Can wines made to be approachable soon after release actually reward extended cellaring, or is this simply a case of trying to have it all?
This was the subject of a recent winemaker roundtable discussion on Stephen Tankzer’s blog, Winophilia.com. Several different winemakers, ranging from Rupert Symington to Olivier Humbrecht, weighted in on the debate. Here is Lucien Le Moine’s take on the subject:
“I feel that there are two categories of consumers today: people who want everything NOW and people who would like to play the game and wait.
After 20 years of winemaking and 11 years of making the Lucien Le Moine wines, I can say that Burgundy and specifically our style here at Le Moine is enjoyable in the first two years in bottle and then the wines need five or six years of rest before we can enjoy them again. In other words, the wines provide two different experiences—fresh and fruity early, more soft and spicy later.
I am against making wine to satisfy a certain category of wine drinker.
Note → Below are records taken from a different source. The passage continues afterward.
(* ===== verification/ExecutorEvidence.v ===== *)
(** * What a push rests on

    Nothing is pushed that was not approved, and a receipt that calls a push complete
    was given by a ledger row or by reading the branch back. *)
From S2P Require Import Prelude GoStrings Sha256 Json RoomTypes ResourceRequest Programs Executors Documents ExecutorSafety.

(** ** What the outside said *)

Definition said_login (h : history) (t : string) : Prop := exists b, Asked EToken (Ok b) ∈ h /\ TrimSpace b = t.
Definition said_account (h : history) (token : string) (x : Account) : Prop :=
  exists text, Asked (EGet token "user") (GotText text) ∈ h /\ user_of text = Some (x, "User").
Definition ref_path (i : PushInput) : string := "repos/" +:+ pi_Repository i +:+ "/git/ref/heads/" +:+ GoUrl.PathEscape (pi_Branch i).
(** The branch is at a commit, or does not exist. *)
Definition said_remote (h : history) (token : string) (i : PushInput) (c : string) : Prop :=
  (c = "" /\ Asked (EGet token (ref_path i)) GotMissing ∈ h)
  \/ exists text, Asked (EGet token (ref_path i)) (GotText text) ∈ h /\ ref_of text = Some (c, "commit").
Definition git_call (root input : string) (env args : list string) : eff := EGit root input env (git_prefix root ++ args).
Definition git_said (h : history) (root input : string) (args : list string) : Prop := exists out, Asked (git_call root input [] args) (Ok out) ∈ h.
Definition said_ancestor (h : history) (root old commit : string) : Prop := git_said h root "" ["merge-base"; "--is-ancestor"; old; commit].
Definition said_packed (h : history) (root pack : string) : Prop := git_said h root pack ["index-pack"; "--stdin"; "--strict"].
(** ** The text of a document stays text

    Whatever the title and the content hold, the document written has the tags of
    the program and no other, and reading its paragraphs gives the lines back. *)

(** ** Characters of markup *)

Definition markup_chars : list Z := [34; 38; 39; 60; 62].
Definition opens (s : string) : nat := count_char "<" s.
Definition plain_rune (r : Z) : bool := negb (existsb (fun p => r =? p.1) escaped_runes).
Lemma opens_app s t : opens (s +:+ t) = (opens s + opens t)%nat.
Proof. unfold opens, count_char. rewrite bytes_app, List.filter_app. apply length_app. Qed.
Lemma character_scalar r : character r = true -> scalar r.
Proof. unfold character, scalar, between. cbn [existsb]. lia. Qed.
(** The bytes of a rune above ASCII are above ASCII. *)
Lemma encoded_high z l : encoded z l -> 128 <= z -> Forall (fun b => 128 <= b < 256) l.
Proof. intros H L. destruct H; repeat constructor; lia. Qed.
Lemma encode_plain r : scalar r -> plain_rune r = true -> Forall (fun c => code c <> 38 /\ code c <> 60) (bytes (encode_rune r)).
Proof.
  intros S P. destruct (Z.ltb_spec r 128) as [L|L].
  - assert (B : 0 <= r) by (unfold scalar in S; lia). unfold encode_rune. rewrite (proj2 (Z.ltb_lt _ _) L), bytes_of_bytes. 
    constructor; [|constructor]. rewrite code_chr by lia. split; intros ->; discriminate.
  - destruct (encode_encoded r S) as (l & E & ->). rewrite bytes_of_bytes. apply Forall_fmap. eapply Forall_impl; [by eapply encoded_high|].
    intros b [Hb1 Hb2]. cbn. rewrite code_chr by lia. lia.
Qed.
Lemma escape_rune_cases r :
  (exists c text, (code c, text) ∈ escaped_runes /\ r = code c /\ escape_rune r = text)
  \/ (plain_rune r = true /\ escape_rune r = encode_rune (if character r then r else 0xFFFD)).
Proof.
  unfold escape_rune. destruct (List.find (fun p => p.1 =? r) escaped_runes) as [p|] eqn:F.
  - apply List.find_some in F as [I E]. apply Z.eqb_eq in E. left. apply list_elem_of_In in I.
    exists (chr r), p.2. assert (B : 0 <= r < 256) by (rewrite <- E; revert I; clear; intros I; repeat (apply elem_of_cons in I as [-> |I]; [cbn; lia|]); by apply not_elem_of_nil in I).
    rewrite code_chr by done. split_and!; try done. rewrite <- E. by destruct p.
  - right. split; [|by case_match]. unfold plain_rune. apply negb_true_iff. apply Bool.not_true_iff_false. intros E.
    apply existsb_exists in E as (p & I & E). pose proof (List.find_none _ _ F p I) as N. cbn in N. rewrite Z.eqb_sym in E. congruence.
Qed.
Lemma replacement_plain r : plain_rune r = true -> plain_rune (if character r then r else 0xFFFD) = true /\ scalar (if character r then r else 0xFFFD).
Proof. intros P. destruct (character r) eqn:C; [split; [done|by apply character_scalar]|]. split; [done|right; lia]. Qed.

(** ** No tag comes from the text *)

Lemma forall_opens t : Forall (fun c => code c <> 38 /\ code c <> 60) (bytes t) -> opens t = 0%nat.
Proof.
  unfold opens, count_char. generalize (bytes t) as l. induction 1 as [|c l [_ N] F IH]; [done|]. cbn [List.filter].
  destruct (Ascii.eqb_spec "<" c) as [<-|_]; [by vm_compute in N|done].
Qed.
Lemma opens_escape_rune r : opens (escape_rune r) = 0%nat.
Proof.
  destruct (escape_rune_cases r) as [(c & text & I & _ & ->)|[P ->]].
  - revert I. unfold escaped_runes. intros I. repeat (apply elem_of_cons in I as [[= _ ->]|I]; [by vm_compute|]). by apply not_elem_of_nil in I.
  - apply replacement_plain in P as [P S]. by apply forall_opens, encode_plain.
Qed.
Lemma opens_concat l : Forall (fun s => opens s = 0%nat) l -> opens (concat_strings l) = 0%nat.
Proof. induction 1 as [|s l H F IH]; [done|]. cbn [concat_strings]. by rewrite opens_app, H, IH. Qed.
Lemma opens_EscapeText s : opens (EscapeText s) = 0%nat.
Proof. apply opens_concat, Forall_fmap, Forall_forall. intros r _. apply opens_escape_rune. Qed.
Lemma opens_paragraphs l : opens (concat_strings (paragraph <$> l)) = (2 * length l)%nat.
Proof.
  induction l as [|s l IH]; [done|]. cbn [fmap list_fmap concat_strings length]. rewrite opens_app, IH. unfold paragraph. rewrite !opens_app, opens_EscapeText.
  change (opens "<p>") with 1%nat. change (opens "</p>") with 1%nat. lia.
Qed.

(** ** Reading it back *)

(** The text of characters and references; [skip] characters are part of a
    reference. *)
Fixpoint read_text (skip : nat) (s : string) : string :=
  match s with
  | "" => ""
  | String c r =>
      match skip with
      | S n => read_text n r
      | O =>
          match List.find (fun p => HasPrefix s p.2) escaped_runes with
          | Some p => String (chr p.1) (read_text (String.length p.2 - 1) r)
          | None => String c (read_text 0 r)
          end
      end
  end.
Lemma find_reference c r : code c <> 38 -> List.find (fun p => HasPrefix (String c r) p.2) escaped_runes = None.
Proof.
  intros N. assert (A : "&"%char <> c) by (intros <-; by vm_compute in N). unfold HasPrefix. cbn [List.find escaped_runes snd String.prefix].
  by destruct (Ascii.ascii_dec "&" c).
Qed.
Lemma read_plain t w : Forall (fun c => code c <> 38 /\ code c <> 60) (bytes t) -> read_text 0 (t +:+ w) = t +:+ read_text 0 w.
Proof.
  induction t as [|c t IH]; intros F; [done|]. inversion F as [|? ? [N _] F']. subst. rewrite !sapp_cons. cbn [read_text]. rewrite find_reference by done.
  f_equal. by apply IH.
Qed.
Lemma read_reference c text w : (code c, text) ∈ escaped_runes -> read_text 0 (text +:+ w) = String c (read_text 0 w).
Proof.
  intros I. unfold escaped_runes in I.
  repeat (apply elem_of_cons in I as [E|I]; [apply pair_equal_spec in E as [E ->]; rewrite <- (chr_code c), E; cbn; by destruct w|]).
  by apply not_elem_of_nil in I.
Qed.
Lemma low_encode c : (exists text, (code c, text) ∈ escaped_runes) -> encode_rune (code c) = String c "".
Proof.
  intros [text I]. apply encode_low. unfold escaped_runes in I.
  repeat (apply elem_of_cons in I as [E|I]; [apply pair_equal_spec in E as [-> _]; lia|]). by apply not_elem_of_nil in I.
Qed.
Lemma read_escaped l : Forall (fun r => character r = true) l -> read_text 0 (concat_strings (escape_rune <$> l)) = concat_strings (encode_rune <$> l).
Proof.
  induction 1 as [|r l C F IH]; [done|]. cbn [fmap list_fmap concat_strings]. destruct (escape_rune_cases r) as [(c & text & I & -> & ->)|[P ->]].
  - rewrite (read_reference c) by done. rewrite IH, low_encode by by exists text. done.
  - rewrite C. rewrite read_plain; [by rewrite IH|]. apply encode_plain; [by apply character_scalar|done].
Qed.
(** The text of a document stays text.  The document that is written has the
    title's tags and one pair of tags for every line, and no other, whatever the
    title and the content hold; and what stands between the tags reads back as the
    line itself, when that is valid UTF-8 of XML characters, as [Request.Validate]
    requires. *)
Theorem document_text_stays_text title content line :
  utf8_valid line = true -> forallb character (runes line) = true ->
  opens (documentXML title content) = (2 + 2 * length (Split (chr 10) (unix_lines content)))%nat
  /\ opens (EscapeText line) = 0%nat
  /\ read_text 0 (EscapeText line) = line.
Proof.
  intros V C. split_and!; [|apply opens_EscapeText|].
  - unfold documentXML. rewrite !opens_app, opens_EscapeText, opens_paragraphs. by change (opens "<title>") with 1%nat; change (opens "</title>") with 1%nat.
  - unfold EscapeText. rewrite read_escaped by by apply Forall_forall; intros r Hr; eapply forallb_forall in C; [exact C|apply list_elem_of_In].
    by apply runes_valid.
Qed.
Lemma document_text_stays_text_witness :
  let line := "a < b & c" in
  utf8_valid line = true /\ forallb character (runes line) = true /\ read_text 0 (EscapeText line) = line.
Proof.
  assert (V : utf8_valid "a < b & c" = true) by (vm_compute; reflexivity).
  assert (C : forallb character (runes "a < b & c") = true) by (vm_compute; reflexivity).
  split; [exact V|]. split; [exact C|]. exact (proj2 (proj2 (document_text_stays_text "t" "x" "a < b & c" V C))).
Defined.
We do it our own way and with our own convictions, and then we help people to understand these crus of Burgundy that are made in this way. We know that we can never satisfy everyone; that’s why we make 30,000 bottles a year and not more.
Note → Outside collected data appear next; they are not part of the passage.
(* ===== verification/RemoteSafety.v ===== *)
(** * What the remote broker lets happen

    Every act of the broker is lawful with respect to what happened before it: an
    assignment is handed out once, to the member whose agent it was assigned to and
    without what belongs to the host; and what a run returns is true of it. *)
From S2P Require Import Prelude GoStrings Json RoomTypes ResourceRequest Workgroup WorkgroupRun Workspace RemoteWorkers.

(** ** The law of a trace *)

Definition job_of (a : remote_act) : nat :=
  match a with RaAssigned _ j _ _ _ _ | RaHanded j _ _ | RaReported j _ _ _ | RaReturned _ j _ => j end.
Definition is_handed (a : remote_act) : bool := match a with RaHanded _ _ _ => true | _ => false end.
Definition is_reported (a : remote_act) : bool := match a with RaReported _ _ _ _ => true | _ => false end.
Definition is_returned (a : remote_act) : bool := match a with RaReturned _ _ _ => true | _ => false end.
(** No act of one kind about a job. *)
Definition none_of (kind : remote_act -> bool) (tr : list remote_act) (j : nat) : Prop := forall a, a ∈ tr -> job_of a = j -> kind a = false.
(** What a run makes of a result: the result itself or, in the scope of the host, the
    difference between the project and what the reported changes make of the
    workspace. *)
Definition made_of (f : option files) (r x : Result) : Prop :=
  match f with
  | None => x = r
  | Some f => exists dir after, ApplyWorkspaceChanges (fi_workspace f) (re_Changes r) = Ok after
      /\ x = with_copy dir (WorkspaceDiff (fi_original f) after) r
  end.
Definition answer_ok (tr : list remote_act) (j : nat) (f : option files) (r : result error Result) : Prop :=
  match r with
  | Ok x => exists uid r0, RaReported j uid false r0 ∈ tr /\ made_of f r0 x
  | Err e => e = Sentinel ErrDeliveryUnknown \/ exists uid failed r0, RaReported j uid failed r0 ∈ tr
  end.
Definition merged_files (a : Assignment) (f : option files) : Prop :=
  match f with Some f => merge_prior (fi_original f) a = Ok (fi_workspace f) | None => True end.
Definition lawful (tr : list remote_act) (x : remote_act) : Prop :=
  match x with
  | RaAssigned _ j _ _ a f => (forall y, y ∈ tr -> job_of y <> j) /\ merged_files a f
  | RaHanded j uid w =>
      (exists k ptr a f, RaAssigned k j ptr uid a f ∈ tr /\ w = (for_member a, fi_workspace <$> f))
      /\ none_of is_handed tr j /\ none_of is_returned tr j
  | RaReported j uid _ _ =>
      (exists k ptr a f, RaAssigned k j ptr uid a f ∈ tr) /\ none_of is_reported tr j /\ none_of is_returned tr j
  | RaReturned k j r =>
      exists ptr uid a f, RaAssigned k j ptr uid a f ∈ tr /\ none_of is_returned tr j
        /\ (answer_ok tr j f r \/ (exists e, r = Err e) /\ none_of is_handed tr j)
  end.
Definition law_abiding (tr : list remote_act) : Prop := forall t1 a t2, tr = t1 ++ a :: t2 -> lawful t1 a.
Lemma remote_law_snoc tr a : law_abiding tr -> lawful tr a -> law_abiding (tr ++ [a]).
Proof.
  intros L La t1 x t2 E. destruct (decide (t2 = [])) as [->|N].
  - apply app_inj_tail in E as [-> ->]. done.
  - destruct (exists_last N) as (t & y & ->). rewrite app_comm_cons, app_assoc in E. apply app_inj_tail in E as [E _]. by eapply L.
Qed.
(** A job is assigned once. *)
Lemma assigned_unique tr j k ptr uid a f k' ptr' uid' a' f' : law_abiding tr ->
  RaAssigned k j ptr uid a f ∈ tr -> RaAssigned k' j ptr' uid' a' f' ∈ tr ->
  RaAssigned k j ptr uid a f = RaAssigned k' j ptr' uid' a' f'.
Proof.
  intros L H1 H2. apply list_elem_of_lookup in H1 as [i1 E1], H2 as [i2 E2].
  assert (Before : forall i i' x y, (i < i')%nat -> tr !! i = Some x -> tr !! i' = Some y -> job_of x = job_of y ->
            (exists k ptr uid a f, y = RaAssigned k j ptr uid a f) -> False).
  { intros i i' x y Hi Ex Ey Ej (k0 & p0 & u0 & a0 & f0 & ->). pose proof (L _ _ _ (eq_sym (take_drop_middle _ _ _ Ey))) as [Fr _].
    apply (Fr x); [|done]. apply list_elem_of_lookup. exists i. by rewrite lookup_take_lt. }
  destruct (decide (i1 = i2)) as [->|N]; [congruence|]. exfalso. destruct (decide (i1 < i2)%nat).
  - eapply (Before i1 i2); [done..|by eauto 10].
  - eapply (Before i2 i1); [lia|done|done|done|by eauto 10].
Qed.

(** ** The invariant *)

Record job_ok (tr : list remote_act) (j : nat) (x : remoteJob) : Prop := mk_job_ok
  { jo_assigned : exists k ptr uid a f, RaAssigned k j ptr uid a f ∈ tr /\ rj_work x = (for_member a, fi_workspace <$> f);
    jo_handed : rj_claimed x = false -> none_of is_handed tr j;
    jo_open : rj_received x = false -> none_of is_reported tr j;
    jo_done : forall r, rj_done x = Some r -> exists uid, RaReported j uid (rj_failed x) r ∈ tr }.
(** A run and its job, with the worker that has it. *)
Definition owns (d : desk) (k ptr j : nat) (f : option files) : Prop :=
  exists uid a w, RaAssigned k j ptr uid a f ∈ dk_trace d /\ none_of is_returned (dk_trace d) j
    /\ rb_heap (dk_broker d) !! ptr = Some w /\ rw_job w = Some j /\ rw_uid w = uid.
(** A job that nobody can claim any more. *)
Definition frozen (b : RemoteBroker) (now : Z) (ptr j : nat) : Prop :=
  exists x w, rb_jobs b !! j = Some x /\ rb_heap b !! ptr = Some w /\ rj_claimed x = false
    /\ (rj_cancel x = true \/ After now (rw_lease w) = true).
Definition point_ok (d : desk) (k : nat) (p : run_point) : Prop :=
  match p with
  | RSnapshot _ _ _ | ROver _ => True
  | RReady _ _ a f => merged_files a f
  | RWaiting ptr j _ f => owns d k ptr j f
  | RKeeping ptr j _ f r => owns d k ptr j (Some f) /\ exists uid, RaReported j uid false r ∈ dk_trace d
  | RStopping ptr j _ => exists f, owns d k ptr j f
  | RLeaving ptr j r => exists f, owns d k ptr j f
      /\ (answer_ok (dk_trace d) j f r \/ (exists e, r = Err e) /\ frozen (dk_broker d) (dk_now d) ptr j)
  end.
Record rinv (d : desk) : Prop := mk_rinv
  { ri_law : law_abiding (dk_trace d);
    ri_known : forall a, a ∈ dk_trace d -> (job_of a < length (rb_jobs (dk_broker d)))%nat;
    ri_jobs : forall j x, rb_jobs (dk_broker d) !! j = Some x -> job_ok (dk_trace d) j x;
    ri_heap : forall ptr w j, rb_heap (dk_broker d) !! ptr = Some w -> rw_job w = Some j ->
      exists k a f, RaAssigned k j ptr (rw_uid w) a f ∈ dk_trace d /\ none_of is_returned (dk_trace d) j;
    ri_map : forall id ptr, rb_workers (dk_broker d) !! id = Some ptr -> is_Some (rb_heap (dk_broker d) !! ptr);
    ri_runs : forall k p, dk_runs d !! k = Some p -> point_ok d k p }.
Lemma none_of_snoc kind tr a j : none_of kind tr j -> (job_of a = j -> kind a = false) -> none_of kind (tr ++ [a]) j.
Proof. intros N H x [Hx| ->%list_elem_of_singleton]%elem_of_app; [by apply N|done]. Qed.
Lemma none_of_app kind tr l j : none_of kind tr j -> none_of kind l j -> none_of kind (tr ++ l) j.
Proof. intros N M x [Hx|Hx]%elem_of_app; [by apply N|by apply M]. Qed.
Lemma answer_ok_app tr l j f r : answer_ok tr j f r -> answer_ok (tr ++ l) j f r.
Proof. destruct r as [x|e]; cbn; setoid_rewrite elem_of_app; naive_solver. Qed.

(** ** What changes keep *)

Definition point_job (p : run_point) : option nat :=
  match p with RWaiting _ j _ _ | RKeeping _ j _ _ _ | RStopping _ j _ | RLeaving _ j _ => Some j | _ => None end.
(** A change keeps what the runs of the jobs [P] rely on. *)
Record keeps (P : nat -> Prop) (d d' : desk) (l : list remote_act) : Prop := mk_keeps
  { kp_trace : dk_trace d' = dk_trace d ++ l;
    kp_acts : forall j, P j -> none_of is_returned l j;
    kp_heap : forall ptr w j, P j -> rb_heap (dk_broker d) !! ptr = Some w -> rw_job w = Some j ->
      exists w', rb_heap (dk_broker d') !! ptr = Some w' /\ rw_job w' = Some j /\ rw_uid w' = rw_uid w;
    kp_frozen : forall ptr w j, P j -> rb_heap (dk_broker d) !! ptr = Some w -> rw_job w = Some j ->
      frozen (dk_broker d) (dk_now d) ptr j -> frozen (dk_broker d') (dk_now d') ptr j }.
Lemma owns_keeps P d d' l k ptr j f : keeps P d d' l -> P j -> owns d k ptr j f -> owns d' k ptr j f.
Proof.
  intros [T A H F] Pj (uid & a & w & X & R & E & J & U). destruct (H ptr w j Pj E J) as (w' & E' & J' & U').
  exists uid, a, w'. rewrite T. split_and!; [by apply elem_of_app; left|apply none_of_app; auto|done|done|congruence].
Qed.
Lemma point_ok_keeps P d d' l k p : keeps P d d' l -> (forall j, point_job p = Some j -> P j) -> point_ok d k p -> point_ok d' k p.
Proof.
  intros K Pp. pose proof (kp_trace _ _ _ _ K) as T. destruct p as [| |ptr j m f|ptr j m f r|ptr j e|ptr j r|]; cbn in *; try done.
  - intros O. eapply owns_keeps; eauto.
  - intros [O [uid R]]. split; [eapply owns_keeps; eauto|]. exists uid. rewrite T. by apply elem_of_app; left.
  - intros [f O]. exists f. eapply owns_keeps; eauto.
  - intros (f & O & A). pose proof O as (uid & a & w & _ & _ & E & J & _). exists f. split; [eapply owns_keeps; eauto|].
    destruct A as [A|[X F]]; [left; rewrite T; by apply answer_ok_app|right; split; [done|]]. eapply (kp_frozen _ _ _ _ K); eauto.
Qed.
Lemma job_ok_app tr l j x : (forall a, a ∈ l -> job_of a <> j) -> job_ok tr j x -> job_ok (tr ++ l) j x.
Proof.
  intros N [A H O D]. assert (M : forall kind, none_of kind l j) by (intros kind a Ha Ej; by destruct (N a Ha)). split.
  - destruct A as (k & ptr & uid & a & f & Ha & E). exists k, ptr, uid, a, f. split; [by apply elem_of_app; left|done].
  - intros C. apply none_of_app; auto.
  - intros C. apply none_of_app; auto.
  - intros r E. destruct (D r E) as [uid R]. exists uid. by apply elem_of_app; left.
Qed.
Lemma rinv_goto d k p : rinv d -> point_ok d k p -> rinv (goto k p d).
Proof.
  intros [L K J H M R] Pk. split; try done. cbn [goto dk_runs]. intros k' p' [[<- <-]|[_ E]]%lookup_insert_Some; [exact Pk|exact (R k' p' E)].
Qed.
Lemma After_later now now' t : now <= now' -> After now t = true -> After now' t = true.
Proof. destruct t; cbn; [|done]. lia. Qed.
Lemma rinv_at_time d now : rinv d -> rinv (at_time now d).
Proof.
  intros [L K J H M R]. split; try done. intros k p E. eapply (point_ok_keeps (fun _ => True) d _ []); [|done|by apply R].
  split; cbn; [by rewrite app_nil_r|by intros j _ a Ha%not_elem_of_nil|by eauto|].
  intros ptr w j _ _ _ (x & w' & Ex & Ew & C & D). exists x, w'. split_and!; try done. destruct D as [D|D]; [by left|right].
  eapply After_later; [|done]. lia.
Qed.
Lemma rinv_put d ptr w w' : rinv d -> rb_heap (dk_broker d) !! ptr = Some w -> rw_uid w' = rw_uid w -> rw_job w' = rw_job w ->
  (rw_job w <> None -> After (dk_now d) (rw_lease w) = true -> After (dk_now d) (rw_lease w') = true) ->
  rinv (set_broker (put_worker ptr w' (dk_broker d)) d).
Proof.
  intros [L K J H M R] E Eu Ej El. pose proof (lookup_lt_Some _ _ _ E) as Lt.
  split; cbn [set_broker dk_trace dk_broker put_worker set_heap rb_heap rb_jobs rb_workers dk_runs]; try done.
  - intros p y j [(<- & -> & _)|[_ Ey]]%list_lookup_insert_Some Hj; [|by eauto]. rewrite Eu. apply (H ptr w j E). congruence.
  - intros id p Ep. destruct (decide (ptr = p)) as [<-|N]; [by rewrite list_lookup_insert_eq by done|rewrite list_lookup_insert_ne by done; by eauto].
  - intros k p Ep. eapply (point_ok_keeps (fun _ => True) d _ []); [|done|by apply R].
    split; cbn [set_broker dk_trace dk_broker put_worker set_heap rb_heap rb_jobs dk_now]; [by rewrite app_nil_r|by intros j _ a Ha%not_elem_of_nil| |].
    + intros q y j _ Ey Hj. destruct (decide (ptr = q)) as [<-|N].
      * exists w'. rewrite list_lookup_insert_eq by done. rewrite E in Ey. injection Ey as <-. split_and!; [done|congruence|done].
      * exists y. by rewrite list_lookup_insert_ne.
    + intros q y j _ Ey Hj (x & y' & Ex & Ey' & C & D). destruct (decide (ptr = q)) as [<-|N].
      * rewrite E in Ey, Ey'. injection Ey as <-. injection Ey' as <-. exists x, w'. cbn. rewrite list_lookup_insert_eq by done. split_and!; [done|done|done|].
        destruct D as [D|D]; [by left|right]. apply El; [congruence|done].
      * exists x, y'. cbn. by rewrite list_lookup_insert_ne.
Qed.
Lemma rinv_job d j x x' l : rinv d -> rb_jobs (dk_broker d) !! j = Some x ->
  (rj_claimed x' = true -> rj_claimed x = false -> forall ptr w, rb_heap (dk_broker d) !! ptr = Some w -> rw_job w = Some j ->
     rj_cancel x = false /\ After (dk_now d) (rw_lease w) = false) ->
  (rj_cancel x = true -> rj_cancel x' = true) ->
  (forall a, a ∈ l -> job_of a = j /\ is_returned a = false) ->
  law_abiding (dk_trace d ++ l) -> job_ok (dk_trace d ++ l) j x' ->
  rinv (record l (set_broker (set_jobs (<[j := x']> (rb_jobs (dk_broker d))) (dk_broker d)) d)).
Proof.
  intros [L K J H M R] E Ec Ek Al La Ok. pose proof (lookup_lt_Some _ _ _ E) as Lt.
  assert (Nr : forall i, none_of is_returned l i) by (intros i a Ha _; by apply Al).
  split; cbn [record set_broker dk_trace dk_broker set_jobs rb_heap rb_jobs rb_workers dk_runs]; try done.
  - intros a [Ha|Ha]%elem_of_app; rewrite length_insert; [by apply K|]. by destruct (Al a Ha) as [-> _].
  - intros i y [(<- & -> & _)|[N Ey]]%list_lookup_insert_Some; [done|]. apply job_ok_app; [|by apply J]. intros a Ha. destruct (Al a Ha) as [-> _]. done.
  - intros ptr w i Ew Hi. destruct (H ptr w i Ew Hi) as (k & a & f & Ha & Na). exists k, a, f. split; [by apply elem_of_app; left|by apply none_of_app].
  - intros k p Ep. eapply (point_ok_keeps (fun _ => True) d _ l); [|done|by apply R].
    split; cbn [record set_broker dk_trace dk_broker set_jobs rb_heap rb_jobs dk_now]; [done|by intros|by eauto|].
    intros ptr w i _ Ew Hi (y & w' & Ey & Ew' & C & D). rewrite Ew in Ew'. injection Ew' as <-. destruct (decide (j = i)) as [<-|N].
    + rewrite E in Ey. injection Ey as <-. exists x', w. cbn. rewrite list_lookup_insert_eq by done. split_and!; [done|done| |].
      * destruct (rj_claimed x') eqn:C'; [|done]. destruct (Ec eq_refl C ptr w Ew Hi) as [D1 D2]. destruct D; congruence.
      * destruct D as [D|D]; [left; by apply Ek|by right].
    + exists y, w. cbn. by rewrite list_lookup_insert_ne.
Qed.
Normally Burgundy is a place where great wines are great from the beginning. I never buy a Burgundy that’s not enjoyable during the two years after the bottling. Ageability is another matter. If we let our wines deal with oxygen early on, and during long barrel aging, they will be more fine and elegant and they will age better. I don’t believe that tannic wines age better than elegant wines. To us, classic Burgundy means light extraction, fine vinification, and more than 18 months of aging on the lees, with a late malolactic fermentation, no early sulfuring and gentle bottling without fining or filtration. All of these techniques produce wines that can be very sexy young and will sometimes age forever. Our 2002, 2006 and now the 2009 vintage are perfect examples of this style.”